DATA PROVIDED START

(** * markdown-to-docx: content classifier and structure transformer

    A shallow embedding of the two pieces of logic of the conversion
    service that carry branching behaviour:

    - [isMarkdownContent], the regular-expression heuristic that decides
      whether the text of a Google document looks like Markdown;
    - [htmlToGoogleDocsStructure], in its three versions, which turns
      the HTML produced by the Markdown converter into an ordered list
      of Google Docs [batchUpdate] requests, or throws when the parsed
      document lacks what it reads;

    together with the content extraction, the per-file loops and the
    routes of the servers.

    JavaScript strings are sequences of UTF-16 code units, and both
    [String.prototype.length] and the regular expressions of the source
    (none of which carries the [u] flag) work on code units, so a string
    is modelled as a list of code units. *)

From Stdlib Require Import String Ascii NArith ZArith Bool Lia Arith List.
From Stdlib Require QArith DecimalString.
Import ListNotations.

Set Implicit Arguments.
Set Warnings "-register-all".

(* ================================================================= *)
(** ** JavaScript strings *)

Module JsString.

Definition codeunit := N.
Definition jsstring := list codeunit.

(** A string literal of the source whose characters are all ASCII. *)
Definition js (s : string) : jsstring :=
  map N_of_ascii (list_ascii_of_string s).

Definition str_eqb (a b : jsstring) : bool :=
  if list_eq_dec N.eq_dec a b then true else false.

(** ECMAScript [LineTerminator]: LF, CR, LS, PS. *)
Definition isLineTerminator (c : codeunit) : bool :=
  ((c =? 10) || (c =? 13) || (c =? 8232) || (c =? 8233))%N.

(** ECMAScript [WhiteSpace]: TAB, VT, FF, SP, NBSP, ZWNBSP and the
    other members of Unicode category Zs. *)
Definition isWhiteSpace (c : codeunit) : bool :=
  ((c =? 9) || (c =? 11) || (c =? 12) || (c =? 32) || (c =? 160)
   || (c =? 5760) || ((8192 <=? c) && (c <=? 8202))
   || (c =? 8239) || (c =? 8287) || (c =? 12288) || (c =? 65279))%N.

(** The characters matched by [\s] and stripped by
    [String.prototype.trim]: white space and line terminators. *)
Definition isSpace (c : codeunit) : bool :=
  isWhiteSpace c || isLineTerminator c.

Fixpoint trimStart (s : jsstring) : jsstring :=
  match s with
  | [] => []
  | c :: s' => if isSpace c then trimStart s' else s
  end.

Definition trimEnd (s : jsstring) : jsstring :=
  rev (trimStart (rev s)).

(** [String.prototype.trim]. *)
Definition trim (s : jsstring) : jsstring := trimEnd (trimStart s).

(** Truthiness of a string: the empty string is the only falsy one. *)
Definition truthy (s : jsstring) : bool :=
  match s with [] => false | _ :: _ => true end.

(** The code unit just before the position reached by reading [s],
    when [p] was the code unit before [s]. *)
Definition unit_before (p : option codeunit) (s : jsstring) : option codeunit :=
  fold_left (fun _ c => Some c) s p.

(** The last code unit of a string, if any. *)
Definition last_unit (s : jsstring) : option codeunit := unit_before None s.

End JsString.
Import JsString.

(* ================================================================= *)
(** ** Exceptions

    A call either returns a value or throws an error, of which the
    handlers read the message only. *)

Module Exceptions.

Inductive completion (A : Type) : Type :=
| Return (a : A)
| Throw (message : jsstring).
Arguments Return {A} a.
Arguments Throw {A} message.

End Exceptions.
Import Exceptions.

(* ================================================================= *)
(** ** Regular expressions

    The ten patterns of [isMarkdownContent] are written with literals,
    character classes, sequencing, alternation, one capturing group,
    the quantifiers [+], [*?], [+?] and [{3,}], and the assertions [^]
    and [$].  The matcher below follows the continuation-passing
    semantics of the ECMAScript specification: a pattern is run against
    a position of the input, and a continuation decides whether the
    rest of the pattern accepts the position that it reaches.  A
    position is kept as the code unit just before it (if any) and the
    input that remains after it. *)

Module Regex.

Inductive regex : Type :=
| Eps : regex
| Cls : (codeunit -> bool) -> regex
| Seq : regex -> regex -> regex
| Alt : regex -> regex -> regex
| Star : bool -> regex -> regex      (* [true]: greedy, [false]: lazy *)
| Group : regex -> regex
| Bol : regex                        (* [^] *)
| Eol : regex.                       (* [$] *)

Record RegExp : Type := mkRegExp { pattern : regex; multiline : bool }.

Definition continuation := option codeunit -> jsstring -> bool.

Definition at_bol (ml : bool) (prev : option codeunit) : bool :=
  match prev with
  | None => true
  | Some c => ml && isLineTerminator c
  end.

Definition at_eol (ml : bool) (s : jsstring) : bool :=
  match s with
  | [] => true
  | c :: _ => ml && isLineTerminator c
  end.

(** One quantified loop.  An iteration that consumes nothing is
    rejected, as the specification's [RepeatMatcher] does, so the
    number of iterations is bounded by the remaining input; [fuel]
    is that bound. *)
Fixpoint repeat_matcher (body : continuation -> continuation)
         (greedy : bool) (k : continuation) (fuel : nat)
         (prev : option codeunit) (s : jsstring) : bool :=
  match fuel with
  | O => false
  | S fuel' =>
      let again :=
        body (fun prev' s' =>
                (length s' <? length s) && repeat_matcher body greedy k fuel' prev' s')
             prev s in
      if greedy then again || k prev s else k prev s || again
  end.

Fixpoint matcher (ml : bool) (r : regex) (k : continuation)
         (prev : option codeunit) (s : jsstring) {struct r} : bool :=
  match r with
  | Eps => k prev s
  | Cls f =>
      match s with
      | [] => false
      | c :: s' => f c && k (Some c) s'
      end
  | Seq r1 r2 => matcher ml r1 (matcher ml r2 k) prev s
  | Alt r1 r2 => matcher ml r1 k prev s || matcher ml r2 k prev s
  | Star greedy r1 =>
      repeat_matcher (matcher ml r1) greedy k (S (length s)) prev s
  | Group r1 => matcher ml r1 k prev s
  | Bol => at_bol ml prev && k prev s
  | Eol => at_eol ml s && k prev s
  end.

(** [RegExp.prototype.test] for a pattern without the [g] or [y]
    flag: the search starts at index 0 on every call and tries every
    index up to and including the length of the input. *)
Fixpoint test_from (R : RegExp) (prev : option codeunit) (s : jsstring) : bool :=
  matcher (multiline R) (pattern R) (fun _ _ => true) prev s
  || match s with
     | [] => false
     | c :: s' => test_from R (Some c) s'
     end.

Definition test (R : RegExp) (s : jsstring) : bool := test_from R None s.

(** *** Pattern syntax *)

Definition chr (a : ascii) : regex := Cls (N.eqb (N_of_ascii a)).

(** [[abc]] *)
Definition any_of (set : string) : regex :=
  Cls (fun c => existsb (N.eqb c) (js set)).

DATA PROVIDED END

Please make the answer a complete, exact reproduction of the records.

(** * markdown-to-docx: content classifier and structure transformer

    A shallow embedding of the two pieces of logic of the conversion
    service that carry branching behaviour:

    - [isMarkdownContent], the regular-expression heuristic that decides
      whether the text of a Google document looks like Markdown;
    - [htmlToGoogleDocsStructure], in its three versions, which turns
      the HTML produced by the Markdown converter into an ordered list
      of Google Docs [batchUpdate] requests, or throws when the parsed
      document lacks what it reads;

    together with the content extraction, the per-file loops and the
    routes of the servers.

    JavaScript strings are sequences of UTF-16 code units, and both
    [String.prototype.length] and the regular expressions of the source
    (none of which carries the [u] flag) work on code units, so a string
    is modelled as a list of code units. *)

From Stdlib Require Import String Ascii NArith ZArith Bool Lia Arith List.
From Stdlib Require QArith DecimalString.
Import ListNotations.

Set Implicit Arguments.
Set Warnings "-register-all".

(* ================================================================= *)
(** ** JavaScript strings *)

Module JsString.

Definition codeunit := N.
Definition jsstring := list codeunit.

(** A string literal of the source whose characters are all ASCII. *)
Definition js (s : string) : jsstring :=
  map N_of_ascii (list_ascii_of_string s).

Definition str_eqb (a b : jsstring) : bool :=
  if list_eq_dec N.eq_dec a b then true else false.

(** ECMAScript [LineTerminator]: LF, CR, LS, PS. *)
Definition isLineTerminator (c : codeunit) : bool :=
  ((c =? 10) || (c =? 13) || (c =? 8232) || (c =? 8233))%N.

(** ECMAScript [WhiteSpace]: TAB, VT, FF, SP, NBSP, ZWNBSP and the
    other members of Unicode category Zs. *)
Definition isWhiteSpace (c : codeunit) : bool :=
  ((c =? 9) || (c =? 11) || (c =? 12) || (c =? 32) || (c =? 160)
   || (c =? 5760) || ((8192 <=? c) && (c <=? 8202))
   || (c =? 8239) || (c =? 8287) || (c =? 12288) || (c =? 65279))%N.

(** The characters matched by [\s] and stripped by
    [String.prototype.trim]: white space and line terminators. *)
Definition isSpace (c : codeunit) : bool :=
  isWhiteSpace c || isLineTerminator c.

Fixpoint trimStart (s : jsstring) : jsstring :=
  match s with
  | [] => []
  | c :: s' => if isSpace c then trimStart s' else s
  end.

Definition trimEnd (s : jsstring) : jsstring :=
  rev (trimStart (rev s)).

(** [String.prototype.trim]. *)
Definition trim (s : jsstring) : jsstring := trimEnd (trimStart s).

(** Truthiness of a string: the empty string is the only falsy one. *)
Definition truthy (s : jsstring) : bool :=
  match s with [] => false | _ :: _ => true end.

(** The code unit just before the position reached by reading [s],
    when [p] was the code unit before [s]. *)
Definition unit_before (p : option codeunit) (s : jsstring) : option codeunit :=
  fold_left (fun _ c => Some c) s p.

(** The last code unit of a string, if any. *)
Definition last_unit (s : jsstring) : option codeunit := unit_before None s.

End JsString.
Import JsString.

(* ================================================================= *)
(** ** Exceptions

    A call either returns a value or throws an error, of which the
    handlers read the message only. *)

Module Exceptions.

Inductive completion (A : Type) : Type :=
| Return (a : A)
| Throw (message : jsstring).
Arguments Return {A} a.
Arguments Throw {A} message.

End Exceptions.
Import Exceptions.

(* ================================================================= *)
(** ** Regular expressions

    The ten patterns of [isMarkdownContent] are written with literals,
    character classes, sequencing, alternation, one capturing group,
    the quantifiers [+], [*?], [+?] and [{3,}], and the assertions [^]
    and [$].  The matcher below follows the continuation-passing
    semantics of the ECMAScript specification: a pattern is run against
    a position of the input, and a continuation decides whether the
    rest of the pattern accepts the position that it reaches.  A
    position is kept as the code unit just before it (if any) and the
    input that remains after it. *)

Module Regex.

Inductive regex : Type :=
| Eps : regex
| Cls : (codeunit -> bool) -> regex
| Seq : regex -> regex -> regex
| Alt : regex -> regex -> regex
| Star : bool -> regex -> regex      (* [true]: greedy, [false]: lazy *)
| Group : regex -> regex
| Bol : regex                        (* [^] *)
| Eol : regex.                       (* [$] *)

Record RegExp : Type := mkRegExp { pattern : regex; multiline : bool }.

Definition continuation := option codeunit -> jsstring -> bool.

Definition at_bol (ml : bool) (prev : option codeunit) : bool :=
  match prev with
  | None => true
  | Some c => ml && isLineTerminator c
  end.

Definition at_eol (ml : bool) (s : jsstring) : bool :=
  match s with
  | [] => true
  | c :: _ => ml && isLineTerminator c
  end.

(** One quantified loop.  An iteration that consumes nothing is
    rejected, as the specification's [RepeatMatcher] does, so the
    number of iterations is bounded by the remaining input; [fuel]
    is that bound. *)
Fixpoint repeat_matcher (body : continuation -> continuation)
         (greedy : bool) (k : continuation) (fuel : nat)
         (prev : option codeunit) (s : jsstring) : bool :=
  match fuel with
  | O => false
  | S fuel' =>
      let again :=
        body (fun prev' s' =>
                (length s' <? length s) && repeat_matcher body greedy k fuel' prev' s')
             prev s in
      if greedy then again || k prev s else k prev s || again
  end.

Fixpoint matcher (ml : bool) (r : regex) (k : continuation)
         (prev : option codeunit) (s : jsstring) {struct r} : bool :=
  match r with
  | Eps => k prev s
  | Cls f =>
      match s with
      | [] => false
      | c :: s' => f c && k (Some c) s'
      end
  | Seq r1 r2 => matcher ml r1 (matcher ml r2 k) prev s
  | Alt r1 r2 => matcher ml r1 k prev s || matcher ml r2 k prev s
  | Star greedy r1 =>
      repeat_matcher (matcher ml r1) greedy k (S (length s)) prev s
  | Group r1 => matcher ml r1 k prev s
  | Bol => at_bol ml prev && k prev s
  | Eol => at_eol ml s && k prev s
  end.

(** [RegExp.prototype.test] for a pattern without the [g] or [y]
    flag: the search starts at index 0 on every call and tries every
    index up to and including the length of the input. *)
Fixpoint test_from (R : RegExp) (prev : option codeunit) (s : jsstring) : bool :=
  matcher (multiline R) (pattern R) (fun _ _ => true) prev s
  || match s with
     | [] => false
     | c :: s' => test_from R (Some c) s'
     end.

Definition test (R : RegExp) (s : jsstring) : bool := test_from R None s.

(** *** Pattern syntax *)

Definition chr (a : ascii) : regex := Cls (N.eqb (N_of_ascii a)).

(** [[abc]] *)
Definition any_of (set : string) : regex :=
  Cls (fun c => existsb (N.eqb c) (js set)).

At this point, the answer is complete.